Dhammapada – Capitolo I – I Versi Gemelli

1. Tutto ciò che siamo è il frutto dei nostri pensieri: è fondato sui nostri pensieri, è fatto dei nostri pensieri.
Se un uomo parla o agisce con pensieri malvagi, la sofferenza lo seguirà, come la ruota segue il passo del bue che traina il carro.

2. Tutto ciò che siamo è il frutto dei nostri pensieri: è fondato sui nostri pensieri, è fatto dei nostri pensieri.
Se un uomo parla o agisce con pensieri puri, la felicità lo seguirà, come l’ombra lo segue ogni giorno.

3. “Mi ha insultato, mi ha aggredito, mi ha derubato, mi ha ingannato.”
Coltivando questi pensieri affoghi nell’odio.

4. “Mi ha insultato, mi ha aggredito, mi ha derubato, mi ha ingannato.”
Estirpando questi pensieri ti liberi dall’odio.

5. Mai l’odio cesserà l’odio.
L’odio cessa con l’amore, e questa è una legge eterna.

6. In questo mondo siamo tutti destinati alla morte.
Cosciente di questa legge come puoi serbare rancore?

7. Come il vento sradica il fragile albero, le tentazioni trascinano chi è alla ricerca del piacere, chi è avido, pigro e debole.

8. Come il vento non riesce ad abbattere la montagna, nessuna tentazione scuote chi è desto, energico, fiducioso e vive semplicemente.

9. Se la tua mente non è limpida, se menti e non ti controlli, invano ti chiamano maestro.

10. Se la tua mente è limpida, se sei sincero e padrone di te, ben ti si addice il nome di maestro.

11. Se confondi la realtà con l’illusione, sarai ignorante e non arriverai mai alla verità, seguendo solo vani desideri.

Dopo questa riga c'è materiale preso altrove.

(** * Sovereign Oxygen System: alert lifecycle and tank thresholds

    A shallow embedding of the entity methods of
    [src/database/entities/Alert.ts] and [src/database/entities/OxygenTank.ts]
    and of the tank service of [src/services/authService.ts] that applies
    sensor readings and opens alerts, followed by the properties of the alert
    lifecycle, of the tank queries and of the service.

    Modelling choices.
    - A JavaScript [Date] is the integer [getTime()] returns (milliseconds
      since the epoch).  [new Date()] reads a clock; two readings inside one
      method may differ, so the clock is a sequence of readings.
    - The [int] columns (counters, levels, delays) are integers ([Z]).
    - The [decimal] columns of the tank are JavaScript numbers, that is IEEE 754
      binary64 values: they are primitive floats, and [/], [*] and [<=] are the
      IEEE operations, so that a division by zero yields an infinity or a NaN
      exactly as it does at run time.
    - A nullable column is an [option]; an optional argument is an [option].
    - A method is a computation over the receiver ([this]) and the clock that
      either completes normally or throws.  Columns that no modelled method
      reads or writes (titles, identifiers, free-form JSON) are left out. *)

From Stdlib Require Import ZArith List String Ascii Bool Lia Floats.
Import ListNotations.

Local Open Scope string_scope.
Local Open Scope Z_scope.

(** ** The JavaScript runtime the methods rely on *)

Module Js.

(** [Date] values, as [getTime()] shows them. *)
Definition Date := Z.

(** How a call completes: with a value, or with a thrown error (its name). *)
Inductive Completion (A : Type) : Type :=
| Normal (value : A)
| Throw (error : string).
Arguments Normal {A} value.
Arguments Throw {A} error.

(** The receiver of a method call together with the system clock:
    [clock k] is what the [k]-th [new Date()] returns. *)
Record World (O : Type) : Type := mkWorld {
  this : O;
  clock : nat -> Date;
  reads : nat
}.
Arguments mkWorld {O} this clock reads.
Arguments this {O} w.
Arguments clock {O} w.
Arguments reads {O} w.

Definition M (O A : Type) : Type := World O -> Completion A * World O.

Definition ret {O A} (x : A) : M O A := fun w => (Normal x, w).

Definition bind {O A B} (c : M O A) (k : A -> M O B) : M O B :=
  fun w =>
    match c w with
    | (Normal x, w') => k x w'
    | (Throw e, w') => (Throw e, w')
    end.

Definition throw {O A} (e : string) : M O A := fun w => (Throw e, w).

(** [this.f] *)
Definition read {O A} (f : O -> A) : M O A := fun w => (Normal (f (this w)), w).

(** [this.f = v], [this.f++] and the like: [upd] rewrites the receiver. *)
Definition assign {O} (upd : O -> O) : M O unit :=
  fun w => (Normal tt, mkWorld (upd (this w)) (clock w) (reads w)).

(** [new Date()] *)
Definition new_Date {O} : M O Date :=
  fun w => (Normal (clock w (reads w)), mkWorld (this w) (clock w) (S (reads w))).

(** [if (c) { body }] *)
Definition when {O} (c : bool) (body : M O unit) : M O unit :=
  if c then body else ret tt.

(** Truthiness of a possibly missing string: [undefined], [null] and the
    empty string are falsy. *)
Definition truthy (s : option string) : bool :=
  match s with
  | Some s => negb (s =? "")%string
  | None => false
  end.

(** [s || ''] *)
Definition or_empty (s : option string) : string :=
  match s with
  | Some s => s
  | None => ""
  end.

(** [s || null] *)
Definition or_null (s : option string) : option string :=
  if truthy s then s else None.

(** [!arr] for a nullable array: an array, even an empty one, is truthy. *)
Definition is_null {A} (arr : option (list A)) : bool :=
  match arr with
  | Some _ => false
  | None => true
  end.

(** The entries of a nullable array, for counting them. *)
Definition entries {A} (arr : option (list A)) : list A :=
  match arr with
  | Some l => l
  | None => []
  end.

(** [this.f.push(e)]: a [TypeError] when [this.f] is null or undefined. *)
Definition push {O A} (f : O -> option (list A)) (set_f : option (list A) -> O -> O)
    (e : A) : M O unit :=
  fun w =>
    match f (this w) with
    | Some l => assign (set_f (Some (l ++ [e])%list)) w
    | None => (Throw "TypeError", w)
    end.

(** The line feed of a template literal. *)
Definition LF : string := String (ascii_of_nat 10) EmptyString.

End Js.

Import Js.

Declare Scope js_scope.
Delimit Scope js_scope with js.
Notation "x <- c ;; k" := (bind c (fun x => k))
(at level 61, c at next level, right associativity) : js_scope.
Notation "c ;; k" := (bind c (fun _ => k))
(at level 61, right associativity) : js_scope.
Local Open Scope js_scope.

(** ** [Alert.ts] *)

Module Alert.

Inductive AlertSeverity : Type := LOW | MEDIUM | HIGH | CRITICAL | EMERGENCY.

Inductive AlertStatus : Type := ACTIVE | ACKNOWLEDGED | RESOLVED | ESCALATED | DISMISSED.

(** [===] on statuses. *)
Definition AlertStatus_eqb (s s' : AlertStatus) : bool :=
  match s, s' with
  | ACTIVE, ACTIVE | ACKNOWLEDGED, ACKNOWLEDGED | RESOLVED, RESOLVED
  | ESCALATED, ESCALATED | DISMISSED, DISMISSED => true
  | _, _ => false
  end.

Inductive NotificationMethod : Type := EMAIL | SMS | PUSH | IN_APP | VOICE | PAGER.

(** ['sent' | 'delivered' | 'failed'] *)
Inductive DeliveryStatus : Type := sent | delivered | failed.

Record NotificationEntry : Type := {
  method : NotificationMethod;
  recipient : string;
  sentAt : Date;
  delivery : DeliveryStatus;
  error : option string
}.

(** The entries of the three JSON history columns.  Where an entry's key is
    also a column of the alert ([status], [escalatedTo], [escalatedAt]) the
    entry's field is renamed ([delivery], primed names). *)

Record EscalationEntry : Type := {
  level : Z;
  escalatedTo' : string;
  escalatedAt' : Date;
  reason : string
}.

Record ActionEntry : Type := {
  action : string;
  performedBy : string;
  performedAt : Date;
  details : string
}.

Record Alert : Type := {
  severity : AlertSeverity;
  status : AlertStatus;
  acknowledgedBy : option string;
  acknowledgedAt : option Date;
  resolvedBy : option string;
  resolvedAt : option Date;
  resolutionNotes : option string;
  escalatedTo : option string;
  escalatedAt : option Date;
  escalationReason : option string;
  escalationLevel : Z;
  acknowledgmentCount : Z;
  notificationCount : Z;
  notificationHistory : option (list NotificationEntry);
  escalationHistory : option (list EscalationEntry);
  actionHistory : option (list ActionEntry);
  requiresAcknowledgment : bool;
  requiresResolution : bool;
  autoEscalate : bool;
  escalationDelay : Z;
  nextEscalationAt : option Date;
  nextOccurrence : option Date;
  occurrenceCount : Z;
  notes : option string;
  createdAt : Date;
  updatedAt : Date
}.

(** Field updates, one per column a method assigns. *)

Definition set_status (v : AlertStatus) (a : Alert) : Alert :=
  {| severity := severity a; status := v; acknowledgedBy := acknowledgedBy a;
     acknowledgedAt := acknowledgedAt a; resolvedBy := resolvedBy a;
     resolvedAt := resolvedAt a; resolutionNotes := resolutionNotes a;
     escalatedTo := escalatedTo a; escalatedAt := escalatedAt a;
     escalationReason := escalationReason a; escalationLevel := escalationLevel a;
     acknowledgmentCount := acknowledgmentCount a;
     notificationCount := notificationCount a;
     notificationHistory := notificationHistory a;
     escalationHistory := escalationHistory a; actionHistory := actionHistory a;
     requiresAcknowledgment := requiresAcknowledgment a;
     requiresResolution := requiresResolution a; autoEscalate := autoEscalate a;
     escalationDelay := escalationDelay a; nextEscalationAt := nextEscalationAt a;
     nextOccurrence := nextOccurrence a; occurrenceCount := occurrenceCount a;
     notes := notes a; createdAt := createdAt a; updatedAt := updatedAt a |}.

Definition set_acknowledgedBy (v : option string) (a : Alert) : Alert :=
  {| severity := severity a; status := status a; acknowledgedBy := v;
     acknowledgedAt := acknowledgedAt a; resolvedBy := resolvedBy a;
     resolvedAt := resolvedAt a; resolutionNotes := resolutionNotes a;
     escalatedTo := escalatedTo a; escalatedAt := escalatedAt a;
     escalationReason := escalationReason a; escalationLevel := escalationLevel a;
     acknowledgmentCount := acknowledgmentCount a;
     notificationCount := notificationCount a;
     notificationHistory := notificationHistory a;
     escalationHistory := escalationHistory a; actionHistory := actionHistory a;
     requiresAcknowledgment := requiresAcknowledgment a;
     requiresResolution := requiresResolution a; autoEscalate := autoEscalate a;
     escalationDelay := escalationDelay a; nextEscalationAt := nextEscalationAt a;
     nextOccurrence := nextOccurrence a; occurrenceCount := occurrenceCount a;
     notes := notes a; createdAt := createdAt a; updatedAt := updatedAt a |}.

Definition set_acknowledgedAt (v : option Date) (a : Alert) : Alert :=
  {| severity := severity a; status := status a; acknowledgedBy := acknowledgedBy a;
     acknowledgedAt := v; resolvedBy := resolvedBy a; resolvedAt := resolvedAt a;
     resolutionNotes := resolutionNotes a; escalatedTo := escalatedTo a;
     escalatedAt := escalatedAt a; escalationReason := escalationReason a;
     escalationLevel := escalationLevel a; acknowledgmentCount := acknowledgmentCount a;
     notificationCount := notificationCount a;
     notificationHistory := notificationHistory a;
     escalationHistory := escalationHistory a; actionHistory := actionHistory a;
     requiresAcknowledgment := requiresAcknowledgment a;
     requiresResolution := requiresResolution a; autoEscalate := autoEscalate a;
     escalationDelay := escalationDelay a; nextEscalationAt := nextEscalationAt a;
     nextOccurrence := nextOccurrence a; occurrenceCount := occurrenceCount a;
     notes := notes a; createdAt := createdAt a; updatedAt := updatedAt a |}.

Definition set_acknowledgmentCount (v : Z) (a : Alert) : Alert :=
  {| severity := severity a; status := status a; acknowledgedBy := acknowledgedBy a;
     acknowledgedAt := acknowledgedAt a; resolvedBy := resolvedBy a;
     resolvedAt := resolvedAt a; resolutionNotes := resolutionNotes a;
     escalatedTo := escalatedTo a; escalatedAt := escalatedAt a;
     escalationReason := escalationReason a; escalationLevel := escalationLevel a;
     acknowledgmentCount := v; notificationCount := notificationCount a;
     notificationHistory := notificationHistory a;
     escalationHistory := escalationHistory a; actionHistory := actionHistory a;
     requiresAcknowledgment := requiresAcknowledgment a;
     requiresResolution := requiresResolution a; autoEscalate := autoEscalate a;
     escalationDelay := escalationDelay a; nextEscalationAt := nextEscalationAt a;
     nextOccurrence := nextOccurrence a; occurrenceCount := occurrenceCount a;
     notes := notes a; createdAt := createdAt a; updatedAt := updatedAt a |}.

Definition set_notes (v : option string) (a : Alert) : Alert :=
  {| severity := severity a; status := status a; acknowledgedBy := acknowledgedBy a;
     acknowledgedAt := acknowledgedAt a; resolvedBy := resolvedBy a;
     resolvedAt := resolvedAt a; resolutionNotes := resolutionNotes a;
     escalatedTo := escalatedTo a; escalatedAt := escalatedAt a;
     escalationReason := escalationReason a; escalationLevel := escalationLevel a;
     acknowledgmentCount := acknowledgmentCount a;
     notificationCount := notificationCount a;
     notificationHistory := notificationHistory a;
     escalationHistory := escalationHistory a; actionHistory := actionHistory a;
     requiresAcknowledgment := requiresAcknowledgment a;
     requiresResolution := requiresResolution a; autoEscalate := autoEscalate a;
     escalationDelay := escalationDelay a; nextEscalationAt := nextEscalationAt a;
     nextOccurrence := nextOccurrence a; occurrenceCount := occurrenceCount a;
     notes := v; createdAt := createdAt a; updatedAt := updatedAt a |}.

Definition set_actionHistory (v : option (list ActionEntry)) (a : Alert) : Alert :=
  {| severity := severity a; status := status a; acknowledgedBy := acknowledgedBy a;
     acknowledgedAt := acknowledgedAt a; resolvedBy := resolvedBy a;
     resolvedAt := resolvedAt a; resolutionNotes := resolutionNotes a;
     escalatedTo := escalatedTo a; escalatedAt := escalatedAt a;
     escalationReason := escalationReason a; escalationLevel := escalationLevel a;
     acknowledgmentCount := acknowledgmentCount a;
     notificationCount := notificationCount a;
     notificationHistory := notificationHistory a;
     escalationHistory := escalationHistory a; actionHistory := v;
     requiresAcknowledgment := requiresAcknowledgment a;
     requiresResolution := requiresResolution a; autoEscalate := autoEscalate a;
     escalationDelay := escalationDelay a; nextEscalationAt := nextEscalationAt a;
     nextOccurrence := nextOccurrence a; occurrenceCount := occurrenceCount a;
     notes := notes a; createdAt := createdAt a; updatedAt := updatedAt a |}.

Definition set_resolvedBy (v : option string) (a : Alert) : Alert :=
  {| severity := severity a; status := status a; acknowledgedBy := acknowledgedBy a;
     acknowledgedAt := acknowledgedAt a; resolvedBy := v; resolvedAt := resolvedAt a;
     resolutionNotes := resolutionNotes a; escalatedTo := escalatedTo a;
     escalatedAt := escalatedAt a; escalationReason := escalationReason a;
     escalationLevel := escalationLevel a; acknowledgmentCount := acknowledgmentCount a;
     notificationCount := notificationCount a;
     notificationHistory := notificationHistory a;
     escalationHistory := escalationHistory a; actionHistory := actionHistory a;
     requiresAcknowledgment := requiresAcknowledgment a;
     requiresResolution := requiresResolution a; autoEscalate := autoEscalate a;
     escalationDelay := escalationDelay a; nextEscalationAt := nextEscalationAt a;
     nextOccurrence := nextOccurrence a; occurrenceCount := occurrenceCount a;
     notes := notes a; createdAt := createdAt a; updatedAt := updatedAt a |}.
(** * The batch-analysis engine of cookie-fun-hackathon, embedded in Rocq

    The development follows the Python sources

    - [analysis/pipelines/_base.py]                      ([Pipeline], [__ror__]),
    - [analysis/pipelines/cookie_fun_batched_analysis.py] (the batching stage),
    - [analysis/pipelines/recursion_pipeline.py]          (the recursion stage),
    - [app/storage/cookie_fun.py]                         (records, fingerprint, query).

    Async generators are finite resumption trees ([Gen]); async functions
    are computations in a state-and-exception monad ([M]) over an explicit
    [World] (database table, heap of metadata dictionaries, standard output,
    log of collaborator calls, environment of the external services).

    What the embedding leaves out: the tasks of a wave are run one after the
    other, in submission order, instead of interleaved at their awaits; the
    external collaborators and the clock act on the environment only; the
    ORM relationships of the records ([ingestion_run], [agents]) and the
    tracing decorators are not modelled; filters, mappers and stop
    predicates are total functions. *)

From stdpp Require Import base gmap list strings sorting pretty.
From Stdlib Require Import ZArith Lia Ascii FunctionalExtensionality.

Open Scope Z_scope.

(** ** Python primitives *)

(** [str(i)] on an [int]: decimal digits, a leading minus sign for negative
    numbers. *)
Definition str (i : Z) : string := pretty i.

(** [sorted(l)] on a list of [int]. *)
Definition sorted (l : list Z) : list Z := merge_sort Z.le l.

(** [sep.join(l)]. *)
Definition join (sep : string) (l : list string) : string := String.concat sep l.

(** [range(0, stop, step)] for a positive [step], as the list of its indices. *)
Fixpoint range_from (fuel : nat) (start step : nat) : list nat :=
  match fuel with
  | O => []
  | S fuel' => start :: range_from fuel' (start + step)%nat step
  end.

Definition range0 (stop step : nat) : list nat :=
  range_from (Nat.div (stop + step - 1) step) 0 step.

(** [l[i : i + n]]. *)
Definition slice {A} (l : list A) (i n : nat) : list A := take n (drop i l).

(** Values held by the metadata dictionaries. *)
Inductive pyval : Type :=
| PyInt (z : Z)
| PyBool (b : bool)
| PyStr (s : string).

Abbreviation dict := (gmap string pyval).

(** [{**a, **b}]: the entries of [b] win. *)
Definition dict_merge (a b : dict) : dict := b ∪ a.

(** Exceptions.  Both the empty-batch error and the depth guard are
    [ValueError]s in the source; failures of the external collaborators are
    kept apart by their own constructor; [asyncio.TaskGroup] wraps the
    failures of its tasks in an [ExceptionGroup]. *)
#[local] Unset Elimination Schemes.
Inductive exn : Type :=
| ValueError (msg : string)
| CollaboratorFailure (code : nat)
| ExceptionGroup (msg : string) (excs : list exn).
#[local] Set Elimination Schemes.

(** ** Storage: [app/storage/cookie_fun.py] *)

Module HistoricAgentRecord.

Record t : Type := mk {
  id : Z;
  ingestion_run_id : Z;
  agent_name : string;
  created_at : Z;
  data : dict;
}.

End HistoricAgentRecord.

Module BatchAnalysisRecord.

(** [id] and [created_at] are filled in by the database when the row is
    written; they are [None] on an object that was never flushed. *)
Record t : Type := mk {
  id : option Z;
  ingestion_run_id : Z;
  input_agent_ids : string;
  created_at : option Z;
  analysis_type : string;
  analysis : string;
  top_agent_ids : list Z;
  meta : dict;
}.

(** [BatchAnalysisRecord.serialize_agent_ids]. *)
Definition serialize_agent_ids (agent_ids : list Z) : string :=
  join "," (str <$> sorted agent_ids).

(** The [where] clause of [BatchAnalysisRecord.query]. *)
Definition matches (analysis_type0 : string) (run_id : Z) (input_agent_ids0 : string)
    (r : t) : bool :=
  bool_decide (ingestion_run_id r = run_id)
  && bool_decide (input_agent_ids r = input_agent_ids0)
  && bool_decide (analysis_type r = analysis_type0).

(** Timestamps compare as in SQLite: [NULL] sorts below every value. *)
Definition newer (a b : option Z) : bool :=
  match a, b with
  | Some x, Some y => bool_decide (y < x)
  | Some _, None => true
  | None, _ => false
  end.

(** [order_by(created_at.desc())] followed by [first()]: the row with the
    greatest [created_at]; among rows of equal timestamp the earliest row
    of the table is taken. *)
Fixpoint latest (best : t) (rows : list t) : t :=
  match rows with
  | [] => best
  | r :: rows' =>
      latest (if newer (created_at r) (created_at best) then r else best) rows'
  end.

Definition first_desc (rows : list t) : option t :=
  match rows with
  | [] => None
  | r :: rows' => Some (latest r rows')
  end.

(** [BatchAnalysisRecord.query] on the rows of the table. *)
Definition query (session : list t) (analysis_type0 : string)
    (run_id : Z) (input_agent_ids0 : string) : option t :=
  first_desc (List.filter (matches analysis_type0 run_id input_agent_ids0) session).

(** The integer primary key given to a new row. *)
Definition next_id (rows : list t) : Z :=
  1 + foldr (λ r acc, Z.max (default 0 (id r)) acc) 0 rows.

End BatchAnalysisRecord.

(** ** The world an analysis run acts on *)

(** What the run asks of its external collaborators, in call order. *)
Inductive call : Type :=
| CallAgent (payload : list dict)
| CallIdentifyTopAgents (batch : list HistoricAgentRecord.t) (text : string).

(** The asyncio runtime and the external services: [Ext] is the state of
    everything outside the process (the language-model services), and
    [as_completed] is the order in which the event loop hands back the
    results of a finished wave, some rearrangement of the submission order.
    A runtime fixes one rearrangement; the event loop may choose another in
    another run, so the order of the yields is stated for one run at a
    time, never compared between two runs. *)
Class Runtime : Type := {
  Ext : Type;
  as_completed : ∀ {A : Type}, list A → list A;
  as_completed_perm : ∀ (A : Type) (l : list A), as_completed l ≡ₚ l;
}.

(** The environment: the wall clock behind [func.now()] and the state of
    the external services.  A collaborator call may change both. *)
Record Env `{Runtime} : Type := mkEnv {
  now : Z;
  oracle : Ext;
}.
Arguments mkEnv {_} now oracle.

Record World `{Runtime} : Type := mkWorld {
  db : list BatchAnalysisRecord.t;   (* the rows of [batch_analysis_records] *)
  heap : list dict;                  (* the dict objects, addressed by index *)
  stdout : list string;              (* the lines written by [print] *)
  calls : list call;                 (* the collaborator calls made so far *)
  env : Env;
}.
Arguments mkWorld {_} db heap stdout calls env.

(** A reference to a dict object of the heap. *)
Abbreviation loc := nat.

(** ** Async functions: state and exceptions *)

Inductive Result (A : Type) : Type :=
| Ok (a : A)
| Raise (e : exn).
Arguments Ok {A} a.
Arguments Raise {A} e.

(** What an external collaborator answers: a value, or a failure. *)
Inductive Outcome (A : Type) : Type :=
| Done (a : A)
| Failed (code : nat).
Arguments Done {A} a.
Arguments Failed {A} code.

Section Monad.
Context `{Runtime}.

Definition M (A : Type) : Type := World → Result A * World.

Definition ret {A} (a : A) : M A := λ w, (Ok a, w).

Definition raise {A} (e : exn) : M A := λ w, (Raise e, w).

Definition bind {A B} (m : M A) (k : A → M B) : M B :=
  λ w, match m w with
       | (Ok a, w') => k a w'
       | (Raise e, w') => (Raise e, w')
       end.

End Monad.

Declare Scope py_scope.
Delimit Scope py_scope with py.
Notation "x <- m ;; k" := (bind m (λ x, k))
  (at level 100, m at next level, right associativity,
   format "'[v' x  <-  m  ;;  '/' k ']'") : py_scope.
Notation "m ;; k" := (bind m (λ _, k))
  (at level 100, right associativity,
   format "'[v' m  ;;  '/' k ']'") : py_scope.
Open Scope py_scope.

Section Primitives.
Context `{Runtime}.

(** [print(line)]. *)
Definition print (line : string) : M unit :=
  λ w, (Ok tt, mkWorld (db w) (heap w) (stdout w ++ [line]) (calls w) (env w)).

(** Reading the dict object behind a reference. *)
Definition get_dict (l : loc) : M dict :=
  λ w, (Ok (default ∅ (heap w !! l)), w).

(** A dict display [{...}] creates a new object. *)
Definition new_dict (d : dict) : M loc :=
  λ w, (Ok (length (heap w)),
        mkWorld (db w) (heap w ++ [d]) (stdout w) (calls w) (env w)).

(** A call [c] of an external collaborator [f]; its failure is raised as
    a [CollaboratorFailure]. *)
Definition external {A} (c : call) (f : Env → Outcome A * Env) : M A :=
  λ w, let '(r, env') := f (env w) in
       (match r with
        | Done a => Ok a
        | Failed code => Raise (CollaboratorFailure code)
        end,
        mkWorld (db w) (heap w) (stdout w) (calls w ++ [c]) env').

12. Se distingui la realtà dall’illusione, giungerai alla consapevolezza e alla verità, realizzando la vera essenza.

13. Come la pioggia penetra in un tetto malconcio, il desiderio fa breccia nella mente inconsapevole.

14. Come la pioggia scivola sul tetto sano, il desiderio non intacca la mente consapevole.

15. Chi pensa e agisce nel male soffre in eterno.

16. Chi pensa e agisce nel bene gioisce in eterno.

17. Chi pensa e agisce nel male soffre in eterno.
Soffre di fronte al male che ha fatto e soffre per il male che ne torna.

18. Chi pensa e agisce nel bene gioisce in eterno.
Gioisce di fronte al bene che ha fatto e gioisce per il bene che ne torna.

19. Chi recita questi versi senza praticarli é come il mandriano che conta le vacche altrui.
Uno spettatore non partecipe della via della consapevolezza.

20. Chi poco conosce questi versi ma li pratica ogni istante della sua vita,
non è afflitto dai 3 veleni: illusione, desiderio e rabbia, e coltiva saggezza e serenità, partecipe e artefice della via della consapevolezza.